Write out, word for word, the first line of the data below and every line after it through the one containing "Ok (Some pv)".

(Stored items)
····················

(** X11.  [create_prompt_version] and then [get_prompt_version] with the
    number of the new version, on a registry that keeps the tags of the
    version and returns the version and the registered model it returned at
    the creation, when the name is a prompt: [get_prompt_version] reads the
    version by its number and returns what [create_prompt_version] returned;
    where the conversion raised there, [get_prompt_version] raises the same
    [MlflowException] and turns another exception into [None].  The
    caller's tags never hide the marker of the version. *)
Theorem create_then_get_prompt_version {W : Type} (h : handler W)
    (w w1 w2 v v1 v2 : W) (name : string) (tpl : template)
    (description : option string) (tags : option (list (string * string)))
    (rf : option response_format) (mv : ModelVersion) (rm : RegisteredModel) :
  h (create_model_version name "prompt-template" (version_tags tpl tags rf)
       description) w = (Ok mv, w1) →
  h (get_registered_model name) w1 = (Ok rm, w2) →
  mv_tags mv = dict_of_tags (version_tags tpl tags rf) →
  is_prompt (tags_as_dict (rm__tags rm)) = true →
  h (get_registered_model name) v = (Ok rm, v1) →
  h (get_model_version name (mv_version mv)) v1 = (Ok mv, v2) →
  let created := run h (create_prompt_version name tpl description tags rf) w in
  let found := run h (get_prompt_version name (VInt (mv_version mv))) v in
  ops (log found) = [get_registered_model name;
                     get_model_version name (mv_version mv)]
  ∧ res found = match res created with
                | Ok pv => Ok (Some pv)
                | Exc e => if is_mlflow_exception e then Exc e else Ok None
                end.
Proof.
  intros Hcreate Hread Htags Hprompt Hget Hversion created found.
  subst created found.
  pose proof (version_tags_marked tpl tags rf) as Hmarked. rewrite <- Htags in Hmarked.
  unfold create_prompt_version, get_prompt_version.
  cbn [py_str]. rewrite of_str_str_of_int.
  run_steps. rewrite Hcreate, Hget. run_simpl.
  rewrite Hread, Hprompt. cbn [negb]. run_simpl.
  rewrite Hversion. run_simpl. rewrite Hmarked. cbn [negb]. run_simpl.
  destruct (model_version_to_prompt_version mv _) as [pv | e]; run_simpl.
  - split; reflexivity.
  - destruct (is_mlflow_exception e); split; reflexivity.
Qed.

(** *** Creating, searching and copying *)

Section RegistryExtras.
Import Registry.
Context {W : Type} (h : rhandler W).

(** X12.  [create_prompt] and then [get_prompt], on a registry that returns
    the model it created with the tags it was given.  [create_prompt]
    returns the caller's tags.  When these do not use the key of the marker,
    [get_prompt] returns the prompt [create_prompt] returned.  When they
    give the marker another value than "true", what was created is not a
    prompt for [get_prompt]; when they give it the value "true",
    [get_prompt] returns the tags without it. *)
Theorem create_prompt_then_get_prompt {V : Type} (g : handler V) (w w' : W) (v v' : V)
    (name : string) (description : option string)
    (tags : option (list (string * string))) (rm : RegisteredModel) :
  let created := rrun h (create_prompt name description tags) w in
  let found := run g (get_prompt name) v in
  let user := dict_of_tags (tag_of_item <$> items_or_empty tags) in
  h (create_registered_model name (Some (prompt_tags tags)) description) w
  = (Ok rm, w') →
  g (get_registered_model name) v = (Ok rm, v') →
  tags_as_dict (rm__tags rm) = dict_of_tags (prompt_tags tags) →
  ∃ p, rres created = Ok p
       ∧ p_tags p = user
       ∧ res found
         = match user !! IS_PROMPT_TAG_KEY with
           | None => Ok (Some p)
           | Some marker =>
               if bool_decide (marker = "true"%string)
               then Ok (Some (mkPrompt (p_name p) (p_description p)
                                (p_creation_timestamp p)
                                (delete IS_PROMPT_TAG_KEY user)))
               else Ok None
           end.
Proof.
  intros created found user. subst created found. unfold create_prompt.
  cbn [mbind rprog_bind rbind rcall rrun].
  intros Hcreate Hget Htags. rewrite Hcreate. cbn [rrun rres rlog].
  eexists. split; [reflexivity |]. split; [reflexivity |].
  cbn [p_name p_description p_creation_timestamp].
  assert (tags_as_dict (rm__tags rm) !! IS_PROMPT_TAG_KEY
          = Some (default "true"%string (user !! IS_PROMPT_TAG_KEY))) as Hlook.
  { rewrite Htags. unfold prompt_tags. cbn [app]. rewrite dict_of_tags_cons.
    cbn [key value]. fold user. rewrite lookup_union, lookup_singleton_eq.
    by destruct (user !! IS_PROMPT_TAG_KEY). }
  assert (tags_as_dict (rm_tags rm) = delete IS_PROMPT_TAG_KEY user) as Hdel.
  { rewrite user_tags_minus_marker, Htags. unfold prompt_tags. cbn [app].
    rewrite dict_of_tags_cons. cbn [key value]. fold user.
    by rewrite delete_union, delete_singleton_eq, (right_id_L ∅ (∪)). }
  unfold get_prompt, is_prompt. run_steps. rewrite Hget. run_simpl.
  rewrite Hlook, Hdel.
  destruct (user !! IS_PROMPT_TAG_KEY) as [marker |] eqn:Hm; cbn [default].
  - destruct (decide (marker = "true"%string)) as [-> | Hne].
    + rewrite !bool_decide_eq_true_2 by done. by run_simpl.
    + rewrite !bool_decide_eq_false_2 by naive_solver. by run_simpl.
  - rewrite bool_decide_eq_true_2 by done. run_simpl.
    by rewrite delete_id.
Qed.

····················

Exercise result.
(** X11.  [create_prompt_version] and then [get_prompt_version] with the
    number of the new version, on a registry that keeps the tags of the
    version and returns the version and the registered model it returned at
    the creation, when the name is a prompt: [get_prompt_version] reads the
    version by its number and returns what [create_prompt_version] returned;
    where the conversion raised there, [get_prompt_version] raises the same
    [MlflowException] and turns another exception into [None].  The
    caller's tags never hide the marker of the version. *)
Theorem create_then_get_prompt_version {W : Type} (h : handler W)
    (w w1 w2 v v1 v2 : W) (name : string) (tpl : template)
    (description : option string) (tags : option (list (string * string)))
    (rf : option response_format) (mv : ModelVersion) (rm : RegisteredModel) :
  h (create_model_version name "prompt-template" (version_tags tpl tags rf)
       description) w = (Ok mv, w1) →
  h (get_registered_model name) w1 = (Ok rm, w2) →
  mv_tags mv = dict_of_tags (version_tags tpl tags rf) →
  is_prompt (tags_as_dict (rm__tags rm)) = true →
  h (get_registered_model name) v = (Ok rm, v1) →
  h (get_model_version name (mv_version mv)) v1 = (Ok mv, v2) →
  let created := run h (create_prompt_version name tpl description tags rf) w in
  let found := run h (get_prompt_version name (VInt (mv_version mv))) v in
  ops (log found) = [get_registered_model name;
                     get_model_version name (mv_version mv)]
  ∧ res found = match res created with
                | Ok pv => Ok (Some pv)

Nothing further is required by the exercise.